This series introduces the support for userfaultfd-wp for shared memory
because once a shared page is swapped, its PTE is cleared. Upon retrieval
from a swap file, there's no way to "recover" the _PAGE_SWP_UFFD_WP flag
because unlike private memory it's not kept in PTE or elsewhere.
We came across the same issue with PM_SWAP in the pagemap interface, but
fortunately, there's the place that we could query: the i_pages field of
the struct address_space (XArray). In https://lkml.org/lkml/2021/7/14/595
we do it similarly to what shmem_fault() does when it handles #PF.
Now, in the context of this series, we were exploring whether it makes
any practical sense to introduce more brand new flags to the special
PTE to populate the pagemap flags "on the spot" from the given PTE.

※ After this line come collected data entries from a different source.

(* ===== verification/Shutdown.v ===== *)
(** * The consumer's loop in time ([accountant/src/consumer.rs])

    The receive loop of the event consumer against the clock: the broadcast channel
    between bridge and consumer, the shutdown signal, and the bounded drain of what
    is still on the channel.  The channel is an interface ([Broadcast]) with its
    documented behaviour as laws; who sends what at which instant, how long a
    handler takes and which ready branch [select!] takes are arbitrary.  Instants
    are in milliseconds. *)
From S2P Require Import Prelude F64 FeeModel Schema PayoutDb Domain AccountDb IngestDb SessionDb Consumer.
Open Scope Z_scope.

(** ** The channel and its producers *)

(** [tokio::sync::broadcast] seen by one receiver: sending, dropping the last
    sender, and polling [recv] ([None]: nothing yet). *)
Class Broadcast := {
  bus : Type;
  bus_send : PoolEvent -> bus -> bus;
  bus_close : bus -> bus;
  bus_poll : bus -> option (bus * Recv)
}.

Inductive Produced := Sent (e : PoolEvent) | SendersGone.

(** What the producers do, with the instants. *)
Definition Timeline : Type := list (Z * Produced).

Inductive DrainEnd :=
| Idle                    (* no event within the idle gap *)
| Exhausted               (* the budget is used up *)
| Closed.

Inductive RunEnd :=
| Drained (why : DrainEnd)
| ChannelClosed
| StillWaiting.           (* no event is left and no shutdown will come *)

(** The consumer's task: the clock, what is still to be sent, the channel, the
    database side, the turns taken and the events reported as skipped. *)
Record Task `{!Broadcast} := mkTask {
  tk_now : Z;
  tk_future : Timeline;
  tk_bus : bus;
  tk_state : CState;
  tk_turns : nat;
  tk_skipped : Z
}.

Section Timed.
Context (fault : nat -> Fault) (cfg : ConsumerConfig) (geoip : option (IpAddr -> option string)).
Context `{BC : !Broadcast}.
(** The time the work of a turn takes, and the branch [select!] takes when both are
    ready: the shutdown on [true]. *)
Context (cost : nat -> Z) (pick : nat -> bool).

Definition produce (p : Produced) (b : bus) : bus :=
  match p with Sent e => bus_send e b | SendersGone => bus_close b end.

(** What was sent by now is on the channel. *)
Fixpoint flush (now : Z) (future : Timeline) (b : bus) : Timeline * bus :=
  match future with
  | (t, p) :: later => if t <=? now then flush now later (produce p b) else (future, b)
  | [] => ([], b)
  end.

Definition catch_up (t : Task) : Task :=
  let '(future, b) := flush (tk_now t) (tk_future t) (tk_bus t) in
  mkTask _ (tk_now t) future b (tk_state t) (tk_turns t) (tk_skipped t).

(** Wait for [recv]: at once if it is ready, otherwise until the producers wake it,
    as long as they do so in time. *)
Fixpoint await_recv (in_time : Z -> bool) (patience now : Z) (future : Timeline) (b : bus)
  : Z * Timeline * bus * option Recv :=
  match bus_poll b with
  | Some (b', r) => (now, future, b', Some r)
  | None =>
      match future with
      | (t, p) :: later =>
          if in_time t then await_recv in_time patience (Z.max now t) later (produce p b)
          else (Z.max now patience, future, b, None)
      | [] => (Z.max now patience, [], b, None)
      end
  end.

Definition recv_until (in_time : Z -> bool) (patience : Z) (t : Task) : Task * option Recv :=
  let t := catch_up t in
  let '(now, future, b, r) := await_recv in_time patience (tk_now t) (tk_future t) (tk_bus t) in
  (mkTask _ now future b (tk_state t) (tk_turns t) (tk_skipped t), r).

(** The clock, the database and the count of skipped events after a result. *)
Definition handled (r : Recv) (t : Task) : Task :=
  let took := match r with RecvEvent _ => cost (tk_turns t) | _ => 0 end in
  let skipped := match r with RecvLagged n => n | _ => 0 end in
  mkTask _ (tk_now t + took) (tk_future t) (tk_bus t) (fst (step fault cfg geoip r (tk_state t)))
    (S (tk_turns t)) (tk_skipped t + skipped).

(** [drain_backlog]: [timeout] polls [recv] before its own timer, so an event at the
    limit still counts. *)
Fixpoint drain_loop (fuel : nat) (drain_idle deadline : Z) (t : Task) : option (Task * DrainEnd) :=
  match fuel with
  | O => None
  | S fuel =>
      if deadline <=? tk_now t then Some (t, Exhausted)
      else
        let limit := tk_now t + Z.min drain_idle (deadline - tk_now t) in
        match recv_until (fun x => x <=? limit) limit t with
        | (t', None) => Some (t', Idle)
        | (t', Some RecvClosed) => Some (handled RecvClosed t', Closed)
        | (t', Some r) => drain_loop fuel drain_idle deadline (handled r t')
        end
  end.

Definition drain_backlog (fuel : nat) (drain_idle drain_budget : Z) (t : Task) : option (Task * DrainEnd) :=
  drain_loop fuel drain_idle (tk_now t + drain_budget) t.

Definition drained (r : option (Task * DrainEnd)) : option (Task * RunEnd) :=
  match r with Some (t, why) => Some (t, Drained why) | None => None end.

(** The [select!] loop.  [shutdown] is the instant at which the watch channel turns
    true or loses its sender; nothing else is ever sent on it. *)
Fixpoint select_loop (fuel : nat) (drain_idle drain_budget : Z) (shutdown : option Z) (t : Task)
  : option (Task * RunEnd) :=
  match fuel with
  | O => None
  | S fuel =>
      let t := catch_up t in
      let ready := match bus_poll (tk_bus t) with Some _ => true | None => false end in
      let due := match shutdown with Some at_ => at_ <=? tk_now t | None => false end in
      if due && (negb ready || pick (tk_turns t)) then drained (drain_backlog fuel drain_idle drain_budget t)
      else
        let in_time x := match shutdown with Some at_ => x <? at_ | None => true end in
        match recv_until in_time (default (tk_now t) shutdown) t with
        | (t', Some r) =>
            if snd (step fault cfg geoip r (tk_state t')) then
              select_loop fuel drain_idle drain_budget shutdown (handled r t')
            else Some (handled r t', ChannelClosed)
        | (t', None) =>
            match shutdown with
            | Some _ => select_loop fuel drain_idle drain_budget shutdown t'
            | None => Some (t', StillWaiting)
            end
        end
  end.

(** [startup_session_sweep] takes its time too. *)
Definition after_sweep (t : Task) : Task :=
  mkTask _ (tk_now t + cost (tk_turns t)) (tk_future t) (tk_bus t)
    (startup_session_sweep fault (tk_state t)) (S (tk_turns t)) (tk_skipped t).

(** A signal that came during the sweep is honoured first. *)
Definition run_with_shutdown (fuel : nat) (drain_idle drain_budget : Z) (shutdown : option Z) (t : Task)
  : option (Task * RunEnd) :=
  let t := after_sweep t in
  if match shutdown with Some at_ => at_ <=? tk_now t | None => false end
  then drained (drain_backlog fuel drain_idle drain_budget t)
  else select_loop fuel drain_idle drain_budget shutdown t.
End Timed.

However, I can't see how (and why) to achieve that specifically for
PM_SWAP even with an extra bit: the XArray is precisely what we need for
the live migration use case. Another flag PM_SOFT_DIRTY suffers the same
problem as UFFD_WP_SWP_PTE_SPECIAL before this patch series, but we don't
need it at the moment.
Hope that clarification makes sense?
Yes it helps, thanks.
So I can understand now on how that patch comes initially, even if it may not
work for PM_SOFT_DIRTY but it seems working indeed for PM_SWAP.
However I have a concern that I raised also in the other thread: I think
there'll be an extra and meaningless xa_load() for all the real pte_none()s
that aren't swapped out but just having no page at the back from the very
beginning. That happens much more frequent when the memory being observed by
pagemap is mapped in a huge chunk and sparsely mapped.
With old code we'll simply skip those ptes, but now I have no idea how much
overhead would a xa_load() brings.
Let's benchmark it then. I feel like we really shouldn't be storing
unnecessarily data in page tables if they are readily available
somehwere else, because ...
Btw, I think there's a way to implement such an idea similar to the swap
special uffd-wp pte - when page reclaim of shmem pages, instead of putting a
none pte there maybe we can also have one bit set in the none pte showing that
this pte is swapped out. When the page faulted back we just drop that bit.
That bit could be also scanned by pagemap code to know that this page was
swapped out. That should be much lighter than xa_load(), and that identifies
immediately from a real none pte just by reading the value.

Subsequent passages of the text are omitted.